The prize for the overall winner is significant—this year cash and an Ikon Pass—but the title also carries an outsized status. “There have been 30 Cushing Crossings, but at least 100 people have claimed they won it,” says Hagan.
The undisputed reigning champion, however, is Thys, who still sets up the sound for the event and ties it into his own act. After years of trial and error, which involved tying with a monkey, some epically hard crashes, and a trip to the ER, he nailed the perfect run in 2019. Trails of red white and blue flew from boot-mounted smoke bombs, as “Smoke on the Water” blared from his electric guitar through a 10,000 watt sound system of eight tower-mounted Bose speakers pointed in various directions.

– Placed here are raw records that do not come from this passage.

(** C5 (as amended). Equal values: [zipDiffString], [zipDiffBool],
    [zipDiffArray] and [zipDiffIndices] return the empty string for a value
    and itself, [zipDiffNumber] for a number strictly equal to itself,
    [zipDiffRational] for two rationals that [eq] relates or two absent
    values, and [zipDiffSubset] exactly when the selection is absent or
    selects no id of the reference list that belongs to [all] (the empty
    selection among them): a selection with such an id is encoded, also
    against an equal baseline. An absent value against a present baseline
    gives the null sentinel (for [zipDiffIndices] and [zipDiffArray] unless
    the text of the baseline is that sentinel). A present, empty collection
    against a baseline that is absent, or whose text is not the empty
    sentinel, gives the empty sentinel from [zipDiffSubset] and
    [zipDiffIndices] and in the bare component of [zipDiffArray]. *)
Theorem diff_identity (all : list string) (ref : option (list string))
    (hash : list string) :
  ((∀ v, zipDiffString v v hash = Str EmptyString) ∧
   (∀ v, (∀ n, v = val n → number_seq n n = true) →
      zipDiffNumber v v = EmptyString) ∧
   (∀ q r, rational_eq q r = true →
      zipDiffRational (val q) (val r) = EmptyString) ∧
   (∀ v b, isNullish v = true → isNullish b = true →
      zipDiffRational v b = EmptyString) ∧
   (∀ b, zipDiffBool b b = EmptyString) ∧
   (∀ v, zipDiffArray v v hash = Str EmptyString) ∧
   (∀ v, zipDiffIndices v v = Str EmptyString) ∧
   (∀ v, zipDiffSubset v v all ref = EmptyString ↔
      v = undefined ∨ v = null ∨
      ∃ s, v = val s ∧ ∀ h, h ∈ default all ref → h ∈ all → h ∉ s)) ∧
  ((∀ (w : Nullable string) b, isNullish w = true →
        zipDiffString w (val b) hash = Str ZNULL) ∧
     (∀ (w : Nullable number) n, isNullish w = true →
        zipDiffNumber w (val n) = ZNULL) ∧
     (∀ (w : Nullable Rational) q, isNullish w = true →
        zipDiffRational w (val q) = ZNULL) ∧
     (∀ (w : Nullable (gset string)) s, isNullish w = true →
        zipDiffSubset w (val s) all ref = ZNULL) ∧
     (∀ (w : Nullable (list number)) l, isNullish w = true →
        zArr (val l) ≠ ZNULL → zipDiffIndices w (val l) = Str ZNULL) ∧
     (∀ (w : Nullable (list string)) l, isNullish w = true →
        zArr (val l) ≠ ZNULL → zipDiffArray w (val l) hash = Str ZNULL)) ∧
  ((∀ init, init ≠ val ∅ → zipDiffSubset (val ∅) init all ref = ZEMPTY) ∧
   (∀ init, isNullish init = true ∨ zArr init ≠ ZEMPTY →
      zipDiffIndices (val []) init = Str ZEMPTY) ∧
   (∀ init, isNullish init = true ∨ zArr init ≠ ZEMPTY →
      ∃ hashed, zipDiffArray (val []) init hash = Pair ZEMPTY hashed)).
Proof.
  destruct sentinels_ok as [Hnull Hempty Hdiff _].
  assert (Hnullish : ∀ A `{ToString A} (init : Nullable (list A)),
            isNullish init = true ∨ zArr init ≠ ZEMPTY → zArr init ≠ ZEMPTY).
  { intros A ? init [Hinit | Hinit]; [| exact Hinit].
    destruct init; simpl in *; congruence. }
  split; [| split].
  - conjs.
    + intros v. unfold zipDiffString. rewrite strictEq_refl; [reflexivity |].
      intros a _. apply String.eqb_refl.
    + intros v Hv. unfold zipDiffNumber. now rewrite strictEq_refl.
    + intros q r Hqr. unfold zipDiffRational. now rewrite Hqr.
    + intros v b Hv Hb. unfold zipDiffRational.
      destruct v; simpl in *; try discriminate; now rewrite Hb.
    + intros b. unfold zipDiffBool. now rewrite Bool.eqb_reflx.
    + intros v. unfold zipDiffArray. now rewrite String.eqb_refl.
    + intros v. unfold zipDiffIndices. now rewrite String.eqb_refl.
    + intros v. destruct v as [| |s].
      * split; [auto | reflexivity].
      * split; [auto | reflexivity].
      * rewrite zipDiffSubset_same. split.
        -- intros Hnone. right. right. exists s. split; [reflexivity | exact Hnone].
        -- intros [Hv | [Hv | (s' & Hv & Hnone)]]; try discriminate.
           injection Hv as ->. exact Hnone.
  - conjs.
    + intros w b Hw. unfold zipDiffString.
      rewrite strictEq_nullish_val by exact Hw. destruct w; try reflexivity.
      discriminate.
    + intros w n Hw. unfold zipDiffNumber.
      rewrite strictEq_nullish_val by exact Hw. destruct w; try reflexivity.
      discriminate.
    + intros w q Hw. destruct w; try reflexivity. discriminate.
    + intros w s Hw. destruct w; try reflexivity. discriminate.
    + intros w l Hw Hl. unfold zipDiffIndices.
      destruct w; try discriminate;
        (rewrite string_eqb_false
           by (intros Heq; apply Hl; symmetry; exact Heq); reflexivity).
    + intros w l Hw Hl. unfold zipDiffArray.
      destruct w; try discriminate;
        (rewrite string_eqb_false
           by (intros Heq; apply Hl; symmetry; exact Heq); reflexivity).
  - conjs.
    + intros init Hinit. unfold zipDiffSubset. rewrite size_empty. simpl.
      destruct init as [| |init']; try reflexivity.
      destruct (Nat.eqb_spec (size init') 0) as [Hsz|]; [| reflexivity].
      apply size_empty_iff, leibniz_equiv in Hsz. congruence.
    + intros init Hinit. apply Hnullish in Hinit. unfold zipDiffIndices.
      simpl. rewrite string_eqb_false by congruence. reflexivity.
    + intros init Hinit. apply Hnullish in Hinit.
      exists EmptyString. now apply zipDiffArray_empty.
Qed.

End DiffCodec.

Lemma diff_identity_witness :
  @zipDiffSubset Sample.consts Sample.codec (val ∅) (val {["a"]}) ["a"] None = "=" ∧
  @zipDiffNumber Sample.consts Sample.values (val 3%Z) (val 3%Z) = "" ∧
  @zipDiffRational Sample.consts Sample.values undefined (val (1%Z, 2%Z)) = "?".
Proof.
  destruct (@diff_identity Sample.consts Sample.codec Sample.values
              SampleFacts.sentinels_ok SampleFacts.id_contract ["a"] None ["a"])
    as ((_ & Hnum & _) & (_ & _ & Hrat & _) & (Hsub & _)).
  split; [| split].
  - apply Hsub. intros Heq.
    assert (Hset : ({["a"]} : gset string) = ∅) by congruence.
    exact (non_empty_singleton_L (C := gset string) "a" Hset).
  - apply Hnum. intros n Hn. injection Hn as <-. reflexivity.
  - apply Hrat. reflexivity.
Defined.

(** C5, as stated, fails: [zipDiffSubset] never compares a non-empty
    selection with the baseline, so a selection equal to its baseline is
    still encoded. *)
Lemma diff_identity_counterexample :
  @zipDiffSubset Sample.consts Sample.codec
    (val {["a"]}) (val {["a"]}) ["a"] (Some ["a"]) = "A" ∧
  "A" ≠ EmptyString.
Proof.
  split; [| discriminate].
  rewrite zipDiffSubset_runs by apply non_empty_singleton_L.
  unfold subsetRuns. simpl. unfold runStep.
  rewrite !(bool_decide_eq_true_2 ("a" ∈ _)) by set_solver.
  reflexivity.
Qed.

(** ** Objectives: the record of [zipObjectives] read by [unzipObjectives] *)



Section Objectives.
Context `{ZipConstants} `{IdCompaction} `{JsValues}.
Variable isRecipeObjective : Objective → bool.

(** The field separator is the star that the pattern of [zipFields] strips. *)
Hypothesis fieldsep_star : ZFIELDSEP = "*"%char.
Hypothesis id_contract : IdContract.







End Objectives.



(** ** Container selection: [getHash] *)

Section GetHash.
Context `{ZipConstants} `{IdCompaction} `{JsValues} `{RouterEnv}.

Lemma getHash_unfold (zData : ZipData) :
  getHash zData =
  if Nat.ltb (bareLen zData) (Nat.max (zipLen zData) MIN_ZIP)
  then bareParams zData else zipParams zData.
Proof. reflexivity. Qed.

(** C2 (as amended). [getHash] returns the bare container exactly when the
    decoded length of the bare container is strictly less than the maximum
    of the decoded length of the compressed container and [MIN_ZIP]; in
    every other case, that is when the bare length is at least [MIN_ZIP] and
    at least the compressed length, it returns the compressed container. *)
Theorem getHash_choice (zData : ZipData) :
  (bareLen zData < Nat.max (zipLen zData) MIN_ZIP →
   getHash zData = bareParams zData) ∧
  (Nat.max (zipLen zData) MIN_ZIP ≤ bareLen zData →
   getHash zData = zipParams zData) ∧
  (Nat.max (zipLen zData) MIN_ZIP ≤ bareLen zData ↔
   MIN_ZIP ≤ bareLen zData ∧ zipLen zData ≤ bareLen zData).
Proof.
  rewrite getHash_unfold.
  destruct (Nat.ltb_spec (bareLen zData) (Nat.max (zipLen zData) MIN_ZIP));
    repeat split; intros; lia.
Qed.

(** C3 (as amended). If the bare form of the state is shorter than
    [MIN_ZIP], [getHash] does not select the compressed container: it
    returns the bare one. *)
Theorem getHash_short_bare (zData : ZipData) :
  bareLen zData < MIN_ZIP → getHash zData = bareParams zData.
Proof.
  intros Hshort. rewrite getHash_unfold.
  destruct (Nat.ltb_spec (bareLen zData) (Nat.max (zipLen zData) MIN_ZIP));
    [reflexivity | lia].
Qed.

End GetHash.

(** C2, as stated, fails: at equal lengths of 80 characters, above
    [MIN_ZIP], the compressed container is returned although its length is
    not less than the maximum of the bare length and [MIN_ZIP]. *)
Lemma getHash_choice_counterexample :
  @bareLen Sample.values Sample.env Sample.tieData = 80 ∧
  @zipLen Sample.values Sample.env Sample.tieData = 80 ∧
  @getHash Sample.consts Sample.values Sample.env Sample.tieData =
    @zipParams Sample.values Sample.env Sample.tieData ∧
  @getHash Sample.consts Sample.values Sample.env Sample.tieData ≠
    @bareParams Sample.values Sample.tieData ∧
  ¬ (@zipLen Sample.values Sample.env Sample.tieData <
     Nat.max (@bareLen Sample.values Sample.env Sample.tieData)
       (@MIN_ZIP Sample.consts)).
Proof.
  split; [reflexivity |]. split; [reflexivity |]. split; [reflexivity |].
  split; [discriminate |]. vm_compute. lia.
Qed.

Lemma getHash_short_bare_witness :
  @getHash Sample.consts Sample.values Sample.env Sample.plainData =
  [(QueryField.Objective, "iron-plate"); (QueryField.Version, "11")].
Proof.
  apply (@getHash_short_bare Sample.consts Sample.values Sample.env
           Sample.plainData).
  vm_compute. lia.
Defined.

(** C3, as stated, fails: the compressed form has 27 characters, fewer than
    [MIN_ZIP], and [getHash] selects it, because the bare form has 104. *)
Lemma getHash_short_bare_counterexample :
  @zipLen Sample.values Sample.env Sample.packsData = 27 ∧
  27 < @MIN_ZIP Sample.consts ∧
  @bareLen Sample.values Sample.env Sample.packsData = 104 ∧
  @getHash Sample.consts Sample.values Sample.env Sample.packsData =
    @zipParams Sample.values Sample.env Sample.packsData ∧
  @getHash Sample.consts Sample.values Sample.env Sample.packsData ≠
    @bareParams Sample.values Sample.packsData.
Proof.
  split; [reflexivity |]. split; [vm_compute; lia |]. split; [reflexivity |].
  split; [reflexivity | discriminate].
Qed.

Due to Covid, the event has not been run since.
Hagan returns to this year’s event as a judge, while O’Neill, who has missed only three events in the past 30 years, will be there to watch. “It may or may not be the original,” says O’Neill, “but it’s definitely the granddaddy.”
This year’s Cushing Crossing takes place on Sunday April 17 at 1 pm, as always, weather permitting. Jonny Mosely and Johnny Haines will emcee with Christ Ernst “Uncle E” on hand for finish-line interviews. Thys, now retired from competition, will kick off the event with the national anthem.